• **Action item**
Go to the line holding "destruct ps as [|x ps]; simpl; [done|]." in the entries below and write out exactly every line down to and including the line holding "keeps_hlist hd (a".

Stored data
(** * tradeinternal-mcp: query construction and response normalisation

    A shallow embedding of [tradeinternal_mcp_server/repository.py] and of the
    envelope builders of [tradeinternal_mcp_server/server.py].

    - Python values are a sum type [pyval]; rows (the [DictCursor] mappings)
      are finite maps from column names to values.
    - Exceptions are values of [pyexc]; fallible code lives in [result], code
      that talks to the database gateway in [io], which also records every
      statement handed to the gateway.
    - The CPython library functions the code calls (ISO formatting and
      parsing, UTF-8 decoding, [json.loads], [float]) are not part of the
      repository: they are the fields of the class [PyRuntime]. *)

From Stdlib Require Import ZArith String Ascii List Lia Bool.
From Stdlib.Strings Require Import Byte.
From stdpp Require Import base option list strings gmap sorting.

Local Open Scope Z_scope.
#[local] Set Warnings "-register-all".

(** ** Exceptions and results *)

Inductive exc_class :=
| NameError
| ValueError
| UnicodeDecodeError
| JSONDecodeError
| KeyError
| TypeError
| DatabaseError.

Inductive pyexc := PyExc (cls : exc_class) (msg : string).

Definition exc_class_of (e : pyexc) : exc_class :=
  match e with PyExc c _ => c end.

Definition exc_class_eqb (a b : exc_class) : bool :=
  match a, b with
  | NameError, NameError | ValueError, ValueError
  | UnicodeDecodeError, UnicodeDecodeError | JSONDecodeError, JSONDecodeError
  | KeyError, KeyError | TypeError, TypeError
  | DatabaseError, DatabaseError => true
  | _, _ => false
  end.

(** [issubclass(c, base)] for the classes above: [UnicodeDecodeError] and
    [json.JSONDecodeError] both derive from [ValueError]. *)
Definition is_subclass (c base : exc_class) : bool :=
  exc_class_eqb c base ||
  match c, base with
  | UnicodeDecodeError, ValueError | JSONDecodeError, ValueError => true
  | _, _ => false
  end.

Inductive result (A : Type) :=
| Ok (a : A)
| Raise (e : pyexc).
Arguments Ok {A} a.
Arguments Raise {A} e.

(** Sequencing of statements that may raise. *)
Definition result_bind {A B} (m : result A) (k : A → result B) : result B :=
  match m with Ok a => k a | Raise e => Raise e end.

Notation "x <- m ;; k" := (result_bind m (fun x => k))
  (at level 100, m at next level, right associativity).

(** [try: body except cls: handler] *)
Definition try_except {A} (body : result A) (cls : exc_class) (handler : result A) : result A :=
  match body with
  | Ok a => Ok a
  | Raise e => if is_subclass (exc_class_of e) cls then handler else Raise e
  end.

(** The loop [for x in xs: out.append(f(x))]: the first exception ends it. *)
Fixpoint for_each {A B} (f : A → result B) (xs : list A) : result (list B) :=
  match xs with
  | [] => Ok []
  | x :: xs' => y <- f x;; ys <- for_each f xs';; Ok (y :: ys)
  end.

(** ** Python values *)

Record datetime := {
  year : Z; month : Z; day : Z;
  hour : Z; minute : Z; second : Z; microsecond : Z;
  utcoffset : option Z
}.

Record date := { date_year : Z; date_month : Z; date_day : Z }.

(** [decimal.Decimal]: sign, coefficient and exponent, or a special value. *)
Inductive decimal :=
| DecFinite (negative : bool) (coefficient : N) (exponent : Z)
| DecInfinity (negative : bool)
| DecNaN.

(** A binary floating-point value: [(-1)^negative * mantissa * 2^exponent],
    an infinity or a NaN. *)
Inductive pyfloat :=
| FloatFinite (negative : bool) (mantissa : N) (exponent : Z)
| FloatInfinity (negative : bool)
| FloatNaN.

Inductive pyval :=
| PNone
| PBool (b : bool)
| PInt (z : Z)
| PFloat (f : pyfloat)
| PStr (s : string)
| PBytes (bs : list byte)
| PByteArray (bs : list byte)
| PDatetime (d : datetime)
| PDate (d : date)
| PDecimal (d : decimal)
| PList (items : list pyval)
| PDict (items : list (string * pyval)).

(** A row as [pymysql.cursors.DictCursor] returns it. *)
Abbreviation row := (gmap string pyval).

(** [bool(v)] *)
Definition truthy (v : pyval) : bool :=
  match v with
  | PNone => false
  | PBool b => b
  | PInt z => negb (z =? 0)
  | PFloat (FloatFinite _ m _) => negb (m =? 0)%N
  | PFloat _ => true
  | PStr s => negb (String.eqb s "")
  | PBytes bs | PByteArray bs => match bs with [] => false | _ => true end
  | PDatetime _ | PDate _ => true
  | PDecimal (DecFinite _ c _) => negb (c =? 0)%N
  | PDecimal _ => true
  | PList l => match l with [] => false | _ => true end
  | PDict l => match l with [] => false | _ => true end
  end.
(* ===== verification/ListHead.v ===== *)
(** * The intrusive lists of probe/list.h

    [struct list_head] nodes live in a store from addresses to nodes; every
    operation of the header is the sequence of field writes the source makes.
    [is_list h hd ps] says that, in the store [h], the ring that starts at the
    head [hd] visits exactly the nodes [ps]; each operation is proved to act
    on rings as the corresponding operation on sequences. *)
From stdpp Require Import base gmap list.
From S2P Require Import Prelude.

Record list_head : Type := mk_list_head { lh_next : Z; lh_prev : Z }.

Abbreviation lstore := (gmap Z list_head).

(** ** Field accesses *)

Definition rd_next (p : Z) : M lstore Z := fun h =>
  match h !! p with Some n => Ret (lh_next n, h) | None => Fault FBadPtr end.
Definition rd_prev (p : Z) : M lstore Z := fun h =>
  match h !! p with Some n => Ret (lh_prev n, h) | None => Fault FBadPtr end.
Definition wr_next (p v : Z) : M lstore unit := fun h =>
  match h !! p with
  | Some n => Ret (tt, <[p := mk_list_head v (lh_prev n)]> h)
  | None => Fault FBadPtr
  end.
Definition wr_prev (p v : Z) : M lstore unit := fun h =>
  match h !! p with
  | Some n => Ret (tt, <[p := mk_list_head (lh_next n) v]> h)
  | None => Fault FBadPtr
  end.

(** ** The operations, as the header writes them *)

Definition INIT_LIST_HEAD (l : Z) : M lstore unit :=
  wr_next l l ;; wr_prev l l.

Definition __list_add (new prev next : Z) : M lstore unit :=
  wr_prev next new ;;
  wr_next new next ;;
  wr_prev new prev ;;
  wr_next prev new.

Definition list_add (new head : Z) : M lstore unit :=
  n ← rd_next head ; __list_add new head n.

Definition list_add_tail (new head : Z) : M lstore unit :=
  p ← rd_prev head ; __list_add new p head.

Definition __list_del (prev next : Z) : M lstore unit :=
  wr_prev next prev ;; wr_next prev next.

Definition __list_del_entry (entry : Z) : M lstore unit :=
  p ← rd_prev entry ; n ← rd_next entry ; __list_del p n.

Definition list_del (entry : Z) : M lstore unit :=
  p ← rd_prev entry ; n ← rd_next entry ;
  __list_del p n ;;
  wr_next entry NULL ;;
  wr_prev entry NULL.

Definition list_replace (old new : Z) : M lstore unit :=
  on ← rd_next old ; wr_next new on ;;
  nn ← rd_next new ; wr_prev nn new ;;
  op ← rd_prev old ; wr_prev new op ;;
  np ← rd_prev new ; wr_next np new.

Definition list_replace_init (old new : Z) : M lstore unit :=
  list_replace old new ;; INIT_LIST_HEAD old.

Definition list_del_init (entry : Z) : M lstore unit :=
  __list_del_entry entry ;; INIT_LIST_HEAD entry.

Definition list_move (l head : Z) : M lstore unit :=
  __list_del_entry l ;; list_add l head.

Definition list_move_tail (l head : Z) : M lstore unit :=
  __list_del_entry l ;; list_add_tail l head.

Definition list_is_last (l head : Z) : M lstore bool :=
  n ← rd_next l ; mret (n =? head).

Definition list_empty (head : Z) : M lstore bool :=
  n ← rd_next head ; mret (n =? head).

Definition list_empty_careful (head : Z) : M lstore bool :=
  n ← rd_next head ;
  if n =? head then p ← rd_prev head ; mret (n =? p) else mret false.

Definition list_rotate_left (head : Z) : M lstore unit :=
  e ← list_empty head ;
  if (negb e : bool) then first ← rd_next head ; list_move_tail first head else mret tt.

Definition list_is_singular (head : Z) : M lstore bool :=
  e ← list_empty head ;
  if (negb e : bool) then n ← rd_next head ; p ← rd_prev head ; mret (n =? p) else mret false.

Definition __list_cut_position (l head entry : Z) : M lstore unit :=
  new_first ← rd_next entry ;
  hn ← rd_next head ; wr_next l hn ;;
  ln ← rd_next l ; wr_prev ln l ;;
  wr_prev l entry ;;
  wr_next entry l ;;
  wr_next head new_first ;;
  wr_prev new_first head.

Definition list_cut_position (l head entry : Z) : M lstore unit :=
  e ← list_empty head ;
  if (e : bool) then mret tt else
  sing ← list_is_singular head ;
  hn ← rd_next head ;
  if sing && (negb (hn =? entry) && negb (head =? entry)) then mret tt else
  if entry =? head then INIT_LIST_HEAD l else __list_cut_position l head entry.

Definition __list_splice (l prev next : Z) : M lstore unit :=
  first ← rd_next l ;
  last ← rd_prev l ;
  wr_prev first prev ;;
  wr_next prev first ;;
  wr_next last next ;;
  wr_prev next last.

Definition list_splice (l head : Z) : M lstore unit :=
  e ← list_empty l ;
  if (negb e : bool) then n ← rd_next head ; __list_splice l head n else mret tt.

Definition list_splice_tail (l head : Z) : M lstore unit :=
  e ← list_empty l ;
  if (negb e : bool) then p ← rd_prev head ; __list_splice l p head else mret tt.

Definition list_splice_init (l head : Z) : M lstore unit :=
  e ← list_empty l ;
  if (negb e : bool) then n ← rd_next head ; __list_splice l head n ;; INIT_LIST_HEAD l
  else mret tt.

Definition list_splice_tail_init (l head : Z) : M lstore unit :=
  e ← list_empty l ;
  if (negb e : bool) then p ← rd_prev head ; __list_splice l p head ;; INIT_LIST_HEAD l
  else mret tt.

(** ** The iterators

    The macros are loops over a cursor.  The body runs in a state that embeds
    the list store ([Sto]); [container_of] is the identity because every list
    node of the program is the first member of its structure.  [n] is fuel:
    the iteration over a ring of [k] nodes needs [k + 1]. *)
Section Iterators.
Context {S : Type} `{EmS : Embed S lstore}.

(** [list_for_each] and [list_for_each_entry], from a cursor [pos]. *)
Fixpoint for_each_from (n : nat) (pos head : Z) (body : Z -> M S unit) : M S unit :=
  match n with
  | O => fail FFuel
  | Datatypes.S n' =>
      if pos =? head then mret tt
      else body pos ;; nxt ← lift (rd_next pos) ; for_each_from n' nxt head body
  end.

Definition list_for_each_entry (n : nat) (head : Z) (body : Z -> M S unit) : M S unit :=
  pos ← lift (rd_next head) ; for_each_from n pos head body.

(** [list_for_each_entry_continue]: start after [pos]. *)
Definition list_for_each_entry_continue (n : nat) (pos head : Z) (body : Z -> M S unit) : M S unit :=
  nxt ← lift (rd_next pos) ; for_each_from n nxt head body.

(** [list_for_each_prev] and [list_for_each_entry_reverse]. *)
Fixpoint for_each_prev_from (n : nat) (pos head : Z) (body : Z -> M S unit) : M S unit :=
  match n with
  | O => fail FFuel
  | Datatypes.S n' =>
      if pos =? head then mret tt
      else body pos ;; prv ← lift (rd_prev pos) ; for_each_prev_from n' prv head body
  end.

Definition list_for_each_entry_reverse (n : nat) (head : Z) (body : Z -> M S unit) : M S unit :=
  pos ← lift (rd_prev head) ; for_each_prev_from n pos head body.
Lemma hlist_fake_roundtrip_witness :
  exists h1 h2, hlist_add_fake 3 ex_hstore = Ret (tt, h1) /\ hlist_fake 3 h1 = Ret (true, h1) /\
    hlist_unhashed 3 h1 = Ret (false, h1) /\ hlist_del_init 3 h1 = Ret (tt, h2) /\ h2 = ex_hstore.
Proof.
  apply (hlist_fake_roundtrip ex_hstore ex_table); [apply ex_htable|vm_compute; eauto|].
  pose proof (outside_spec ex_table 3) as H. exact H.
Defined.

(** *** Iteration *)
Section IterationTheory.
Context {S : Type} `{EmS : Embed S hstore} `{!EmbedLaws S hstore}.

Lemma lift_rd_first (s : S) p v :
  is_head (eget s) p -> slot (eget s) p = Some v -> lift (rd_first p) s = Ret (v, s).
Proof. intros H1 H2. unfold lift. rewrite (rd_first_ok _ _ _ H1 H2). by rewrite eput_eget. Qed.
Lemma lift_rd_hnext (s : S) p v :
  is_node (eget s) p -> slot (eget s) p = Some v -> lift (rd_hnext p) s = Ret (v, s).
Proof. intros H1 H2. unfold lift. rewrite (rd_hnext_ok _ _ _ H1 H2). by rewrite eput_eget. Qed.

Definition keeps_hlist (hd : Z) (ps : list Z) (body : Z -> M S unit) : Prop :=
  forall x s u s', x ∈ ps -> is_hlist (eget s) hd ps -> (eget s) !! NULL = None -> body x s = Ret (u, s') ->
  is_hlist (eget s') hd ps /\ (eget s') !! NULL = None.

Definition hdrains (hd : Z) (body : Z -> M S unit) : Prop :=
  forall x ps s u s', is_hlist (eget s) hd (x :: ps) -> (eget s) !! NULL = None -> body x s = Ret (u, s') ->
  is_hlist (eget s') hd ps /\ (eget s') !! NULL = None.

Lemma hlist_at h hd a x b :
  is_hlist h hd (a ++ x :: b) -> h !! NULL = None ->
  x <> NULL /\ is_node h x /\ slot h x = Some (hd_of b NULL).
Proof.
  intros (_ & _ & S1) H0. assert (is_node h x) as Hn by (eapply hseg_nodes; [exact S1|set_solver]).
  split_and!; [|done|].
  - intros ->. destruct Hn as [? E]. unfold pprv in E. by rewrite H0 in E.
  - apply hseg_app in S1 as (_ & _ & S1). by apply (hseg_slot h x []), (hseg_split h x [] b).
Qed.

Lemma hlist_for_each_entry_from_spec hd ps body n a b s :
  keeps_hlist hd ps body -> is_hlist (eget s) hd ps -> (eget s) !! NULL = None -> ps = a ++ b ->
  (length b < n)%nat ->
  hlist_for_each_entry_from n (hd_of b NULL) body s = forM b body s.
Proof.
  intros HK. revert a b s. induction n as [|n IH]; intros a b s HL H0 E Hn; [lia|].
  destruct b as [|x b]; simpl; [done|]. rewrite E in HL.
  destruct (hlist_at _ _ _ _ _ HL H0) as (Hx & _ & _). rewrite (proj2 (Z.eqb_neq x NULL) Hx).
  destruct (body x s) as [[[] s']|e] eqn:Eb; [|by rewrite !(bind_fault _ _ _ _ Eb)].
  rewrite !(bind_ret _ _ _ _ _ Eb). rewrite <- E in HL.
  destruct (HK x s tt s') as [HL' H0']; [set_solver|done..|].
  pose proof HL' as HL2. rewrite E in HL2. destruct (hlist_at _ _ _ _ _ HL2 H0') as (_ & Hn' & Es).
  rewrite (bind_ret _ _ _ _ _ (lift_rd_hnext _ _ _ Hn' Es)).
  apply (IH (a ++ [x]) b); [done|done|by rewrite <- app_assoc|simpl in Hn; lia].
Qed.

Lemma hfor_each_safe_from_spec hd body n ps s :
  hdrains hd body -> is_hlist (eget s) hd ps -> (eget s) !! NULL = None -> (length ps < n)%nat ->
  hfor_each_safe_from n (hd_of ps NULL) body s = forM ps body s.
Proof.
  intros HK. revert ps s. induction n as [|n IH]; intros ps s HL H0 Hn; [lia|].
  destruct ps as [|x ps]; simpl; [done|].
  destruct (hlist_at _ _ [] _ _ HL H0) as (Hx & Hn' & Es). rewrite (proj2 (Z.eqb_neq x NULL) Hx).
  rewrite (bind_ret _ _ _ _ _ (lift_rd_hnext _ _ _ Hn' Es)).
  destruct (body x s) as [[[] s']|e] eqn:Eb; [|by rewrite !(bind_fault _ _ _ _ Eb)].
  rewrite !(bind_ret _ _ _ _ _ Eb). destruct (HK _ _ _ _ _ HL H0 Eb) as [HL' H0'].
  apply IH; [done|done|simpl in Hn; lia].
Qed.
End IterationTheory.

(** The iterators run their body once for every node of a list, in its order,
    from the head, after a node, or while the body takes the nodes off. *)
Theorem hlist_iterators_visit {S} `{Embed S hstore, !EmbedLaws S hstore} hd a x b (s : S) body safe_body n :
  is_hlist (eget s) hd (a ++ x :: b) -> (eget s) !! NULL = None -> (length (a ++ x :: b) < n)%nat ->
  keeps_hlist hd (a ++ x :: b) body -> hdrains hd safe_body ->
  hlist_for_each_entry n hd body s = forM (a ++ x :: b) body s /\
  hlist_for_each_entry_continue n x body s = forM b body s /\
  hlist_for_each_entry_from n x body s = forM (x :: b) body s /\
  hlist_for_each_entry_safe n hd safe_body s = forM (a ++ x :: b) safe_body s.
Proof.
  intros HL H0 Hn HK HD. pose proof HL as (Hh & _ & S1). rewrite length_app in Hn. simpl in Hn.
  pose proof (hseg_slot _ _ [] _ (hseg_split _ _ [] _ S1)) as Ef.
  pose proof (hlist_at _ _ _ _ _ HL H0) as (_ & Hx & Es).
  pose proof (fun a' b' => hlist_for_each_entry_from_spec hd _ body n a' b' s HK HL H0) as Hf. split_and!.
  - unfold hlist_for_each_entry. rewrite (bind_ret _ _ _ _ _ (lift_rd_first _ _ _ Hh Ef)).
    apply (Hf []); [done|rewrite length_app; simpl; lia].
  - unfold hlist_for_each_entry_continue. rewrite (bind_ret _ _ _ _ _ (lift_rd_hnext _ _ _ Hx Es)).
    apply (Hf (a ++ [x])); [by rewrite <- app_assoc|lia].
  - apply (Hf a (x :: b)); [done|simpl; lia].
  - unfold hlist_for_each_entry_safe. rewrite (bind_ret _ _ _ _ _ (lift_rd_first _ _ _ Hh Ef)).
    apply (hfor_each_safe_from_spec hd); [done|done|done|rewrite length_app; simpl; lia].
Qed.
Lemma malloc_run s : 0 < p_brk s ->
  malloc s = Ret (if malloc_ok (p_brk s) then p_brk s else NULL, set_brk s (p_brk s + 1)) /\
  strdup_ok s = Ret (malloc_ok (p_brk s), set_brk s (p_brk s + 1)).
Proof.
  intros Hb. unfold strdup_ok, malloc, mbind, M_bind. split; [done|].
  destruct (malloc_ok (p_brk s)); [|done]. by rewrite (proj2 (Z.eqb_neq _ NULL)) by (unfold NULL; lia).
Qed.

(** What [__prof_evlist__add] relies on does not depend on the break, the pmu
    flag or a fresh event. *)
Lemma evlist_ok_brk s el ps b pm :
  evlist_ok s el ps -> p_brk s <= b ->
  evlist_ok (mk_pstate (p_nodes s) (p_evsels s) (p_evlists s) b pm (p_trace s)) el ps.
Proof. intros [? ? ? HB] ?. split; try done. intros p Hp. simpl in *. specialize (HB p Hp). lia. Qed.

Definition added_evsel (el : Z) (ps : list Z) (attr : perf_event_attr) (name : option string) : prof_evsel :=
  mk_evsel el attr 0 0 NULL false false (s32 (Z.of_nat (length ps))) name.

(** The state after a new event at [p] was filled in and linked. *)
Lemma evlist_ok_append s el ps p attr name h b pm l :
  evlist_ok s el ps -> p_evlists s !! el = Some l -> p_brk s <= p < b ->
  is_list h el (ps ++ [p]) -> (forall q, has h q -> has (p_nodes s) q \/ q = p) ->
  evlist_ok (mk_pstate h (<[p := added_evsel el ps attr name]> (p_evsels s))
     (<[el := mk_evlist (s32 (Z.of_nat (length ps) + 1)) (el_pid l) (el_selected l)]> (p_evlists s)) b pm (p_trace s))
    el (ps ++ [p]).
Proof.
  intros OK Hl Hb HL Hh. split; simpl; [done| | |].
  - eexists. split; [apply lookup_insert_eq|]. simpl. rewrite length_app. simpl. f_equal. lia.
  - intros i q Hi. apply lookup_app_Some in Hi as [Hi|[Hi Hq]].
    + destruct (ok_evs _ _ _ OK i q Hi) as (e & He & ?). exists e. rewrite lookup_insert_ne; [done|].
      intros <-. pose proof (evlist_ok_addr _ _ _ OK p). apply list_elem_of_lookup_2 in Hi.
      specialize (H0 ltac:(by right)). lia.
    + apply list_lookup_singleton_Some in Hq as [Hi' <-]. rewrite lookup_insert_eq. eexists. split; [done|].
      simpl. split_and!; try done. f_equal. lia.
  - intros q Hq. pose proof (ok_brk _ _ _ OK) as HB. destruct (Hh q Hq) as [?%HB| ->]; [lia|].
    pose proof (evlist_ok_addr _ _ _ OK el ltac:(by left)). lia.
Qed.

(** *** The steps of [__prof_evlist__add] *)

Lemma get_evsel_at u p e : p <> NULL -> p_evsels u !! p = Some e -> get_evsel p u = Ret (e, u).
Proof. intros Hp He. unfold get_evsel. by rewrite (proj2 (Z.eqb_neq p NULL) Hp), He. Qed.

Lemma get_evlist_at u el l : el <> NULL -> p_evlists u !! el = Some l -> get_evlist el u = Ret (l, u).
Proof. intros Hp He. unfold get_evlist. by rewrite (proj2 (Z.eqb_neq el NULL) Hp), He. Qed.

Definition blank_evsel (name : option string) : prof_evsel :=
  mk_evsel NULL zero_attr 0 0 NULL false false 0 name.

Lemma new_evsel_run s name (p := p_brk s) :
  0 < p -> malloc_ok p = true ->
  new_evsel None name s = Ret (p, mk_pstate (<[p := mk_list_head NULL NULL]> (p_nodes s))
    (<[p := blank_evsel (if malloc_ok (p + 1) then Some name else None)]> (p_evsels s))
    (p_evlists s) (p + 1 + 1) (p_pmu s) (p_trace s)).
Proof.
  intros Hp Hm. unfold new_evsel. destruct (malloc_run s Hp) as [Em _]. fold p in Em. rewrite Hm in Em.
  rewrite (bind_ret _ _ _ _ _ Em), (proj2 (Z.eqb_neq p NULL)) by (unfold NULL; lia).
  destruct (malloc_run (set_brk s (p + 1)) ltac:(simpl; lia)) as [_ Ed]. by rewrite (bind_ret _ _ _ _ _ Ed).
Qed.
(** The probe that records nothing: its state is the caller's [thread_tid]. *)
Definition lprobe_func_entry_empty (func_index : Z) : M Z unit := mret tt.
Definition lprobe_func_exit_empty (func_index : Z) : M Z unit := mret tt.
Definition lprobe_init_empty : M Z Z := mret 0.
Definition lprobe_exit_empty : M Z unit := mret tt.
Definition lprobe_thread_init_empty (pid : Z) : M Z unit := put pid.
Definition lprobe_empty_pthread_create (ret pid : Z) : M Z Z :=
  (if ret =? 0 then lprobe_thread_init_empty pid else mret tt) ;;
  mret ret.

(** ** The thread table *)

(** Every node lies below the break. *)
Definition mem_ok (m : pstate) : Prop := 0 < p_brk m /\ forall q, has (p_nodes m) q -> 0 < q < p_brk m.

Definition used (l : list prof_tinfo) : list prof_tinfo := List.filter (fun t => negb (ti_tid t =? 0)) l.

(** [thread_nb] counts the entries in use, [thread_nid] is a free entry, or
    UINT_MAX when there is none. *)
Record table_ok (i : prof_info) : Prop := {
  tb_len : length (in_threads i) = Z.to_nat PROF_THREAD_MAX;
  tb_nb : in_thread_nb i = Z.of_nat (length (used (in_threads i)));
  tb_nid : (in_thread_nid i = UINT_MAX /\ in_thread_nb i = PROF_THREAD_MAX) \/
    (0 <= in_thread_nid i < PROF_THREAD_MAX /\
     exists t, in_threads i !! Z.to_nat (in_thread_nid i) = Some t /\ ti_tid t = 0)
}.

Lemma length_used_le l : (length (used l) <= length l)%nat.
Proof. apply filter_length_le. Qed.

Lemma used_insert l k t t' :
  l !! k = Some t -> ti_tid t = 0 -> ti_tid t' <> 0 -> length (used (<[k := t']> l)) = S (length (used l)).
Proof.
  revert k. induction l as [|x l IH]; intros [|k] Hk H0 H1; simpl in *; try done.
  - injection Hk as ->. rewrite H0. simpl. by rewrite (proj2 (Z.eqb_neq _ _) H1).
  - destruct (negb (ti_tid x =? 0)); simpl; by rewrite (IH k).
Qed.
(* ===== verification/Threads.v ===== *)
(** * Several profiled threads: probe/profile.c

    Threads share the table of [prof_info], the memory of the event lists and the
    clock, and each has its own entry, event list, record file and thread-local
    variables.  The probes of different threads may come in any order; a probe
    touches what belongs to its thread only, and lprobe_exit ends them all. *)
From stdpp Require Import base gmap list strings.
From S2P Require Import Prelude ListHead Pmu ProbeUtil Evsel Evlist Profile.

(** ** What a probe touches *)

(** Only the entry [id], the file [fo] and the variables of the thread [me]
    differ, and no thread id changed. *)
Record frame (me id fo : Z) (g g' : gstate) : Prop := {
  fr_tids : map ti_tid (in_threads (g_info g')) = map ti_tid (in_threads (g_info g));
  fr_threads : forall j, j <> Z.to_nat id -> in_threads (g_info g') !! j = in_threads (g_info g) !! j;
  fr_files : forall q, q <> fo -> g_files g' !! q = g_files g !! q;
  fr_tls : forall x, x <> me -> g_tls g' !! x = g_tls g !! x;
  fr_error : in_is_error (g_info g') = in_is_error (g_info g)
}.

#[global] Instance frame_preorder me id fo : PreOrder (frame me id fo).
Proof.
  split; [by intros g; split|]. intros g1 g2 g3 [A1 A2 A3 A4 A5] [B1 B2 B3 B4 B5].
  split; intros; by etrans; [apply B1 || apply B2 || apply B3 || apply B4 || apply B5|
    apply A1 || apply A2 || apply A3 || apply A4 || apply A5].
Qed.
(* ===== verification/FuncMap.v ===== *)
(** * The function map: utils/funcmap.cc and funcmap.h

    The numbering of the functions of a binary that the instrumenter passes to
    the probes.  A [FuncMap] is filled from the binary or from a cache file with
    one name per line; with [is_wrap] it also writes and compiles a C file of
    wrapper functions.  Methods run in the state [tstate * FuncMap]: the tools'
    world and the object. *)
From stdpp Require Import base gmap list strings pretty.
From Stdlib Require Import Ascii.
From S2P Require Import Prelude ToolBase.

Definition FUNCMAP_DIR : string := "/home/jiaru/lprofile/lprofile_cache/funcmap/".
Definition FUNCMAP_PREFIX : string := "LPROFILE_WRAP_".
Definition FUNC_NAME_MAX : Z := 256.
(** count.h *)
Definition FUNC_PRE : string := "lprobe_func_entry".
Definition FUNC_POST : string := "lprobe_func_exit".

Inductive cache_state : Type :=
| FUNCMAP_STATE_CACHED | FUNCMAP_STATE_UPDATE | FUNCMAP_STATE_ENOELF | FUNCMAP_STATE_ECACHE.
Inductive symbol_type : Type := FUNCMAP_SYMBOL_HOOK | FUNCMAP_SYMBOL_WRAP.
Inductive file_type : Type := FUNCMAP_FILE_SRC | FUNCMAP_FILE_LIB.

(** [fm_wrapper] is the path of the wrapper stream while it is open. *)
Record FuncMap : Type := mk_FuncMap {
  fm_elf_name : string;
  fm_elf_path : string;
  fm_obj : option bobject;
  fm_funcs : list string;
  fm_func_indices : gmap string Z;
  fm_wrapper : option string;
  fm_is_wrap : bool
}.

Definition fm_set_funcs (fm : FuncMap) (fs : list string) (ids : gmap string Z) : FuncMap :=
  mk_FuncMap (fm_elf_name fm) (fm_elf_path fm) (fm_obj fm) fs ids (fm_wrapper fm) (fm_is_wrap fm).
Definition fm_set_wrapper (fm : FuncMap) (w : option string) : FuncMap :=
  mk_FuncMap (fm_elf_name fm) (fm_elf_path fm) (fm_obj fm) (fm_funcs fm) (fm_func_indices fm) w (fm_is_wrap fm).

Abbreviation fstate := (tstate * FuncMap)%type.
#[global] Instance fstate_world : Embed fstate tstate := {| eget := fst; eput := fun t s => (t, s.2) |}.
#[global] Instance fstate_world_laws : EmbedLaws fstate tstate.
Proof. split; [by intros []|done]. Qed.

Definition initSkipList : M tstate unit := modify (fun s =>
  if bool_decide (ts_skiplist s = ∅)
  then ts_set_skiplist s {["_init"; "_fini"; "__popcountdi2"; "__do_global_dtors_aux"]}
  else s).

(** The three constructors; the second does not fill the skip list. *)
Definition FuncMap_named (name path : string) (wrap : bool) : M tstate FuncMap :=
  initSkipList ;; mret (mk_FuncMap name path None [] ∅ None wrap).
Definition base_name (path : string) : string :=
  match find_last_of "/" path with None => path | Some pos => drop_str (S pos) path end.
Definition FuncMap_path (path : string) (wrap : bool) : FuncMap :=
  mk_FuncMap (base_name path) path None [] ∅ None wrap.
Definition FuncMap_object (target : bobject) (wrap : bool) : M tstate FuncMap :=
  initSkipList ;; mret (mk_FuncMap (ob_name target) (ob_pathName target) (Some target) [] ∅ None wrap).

• **Written solution**
  destruct ps as [|x ps]; simpl; [done|].
  destruct (hlist_at _ _ [] _ _ HL H0) as (Hx & Hn' & Es). rewrite (proj2 (Z.eqb_neq x NULL) Hx).
  rewrite (bind_ret _ _ _ _ _ (lift_rd_hnext _ _ _ Hn' Es)).
  destruct (body x s) as [[[] s']|e] eqn:Eb; [|by rewrite !(bind_fault _ _ _ _ Eb)].
  rewrite !(bind_ret _ _ _ _ _ Eb). destruct (HK _ _ _ _ _ HL H0 Eb) as [HL' H0'].
  apply IH; [done|done|simpl in Hn; lia].
Qed.
End IterationTheory.

(** The iterators run their body once for every node of a list, in its order,
    from the head, after a node, or while the body takes the nodes off. *)
Theorem hlist_iterators_visit {S} `{Embed S hstore, !EmbedLaws S hstore} hd a x b (s : S) body safe_body n :
  is_hlist (eget s) hd (a ++ x :: b) -> (eget s) !! NULL = None -> (length (a ++ x :: b) < n)%nat ->
  keeps_hlist hd (a ++ x :: b) body -> hdrains hd safe_body ->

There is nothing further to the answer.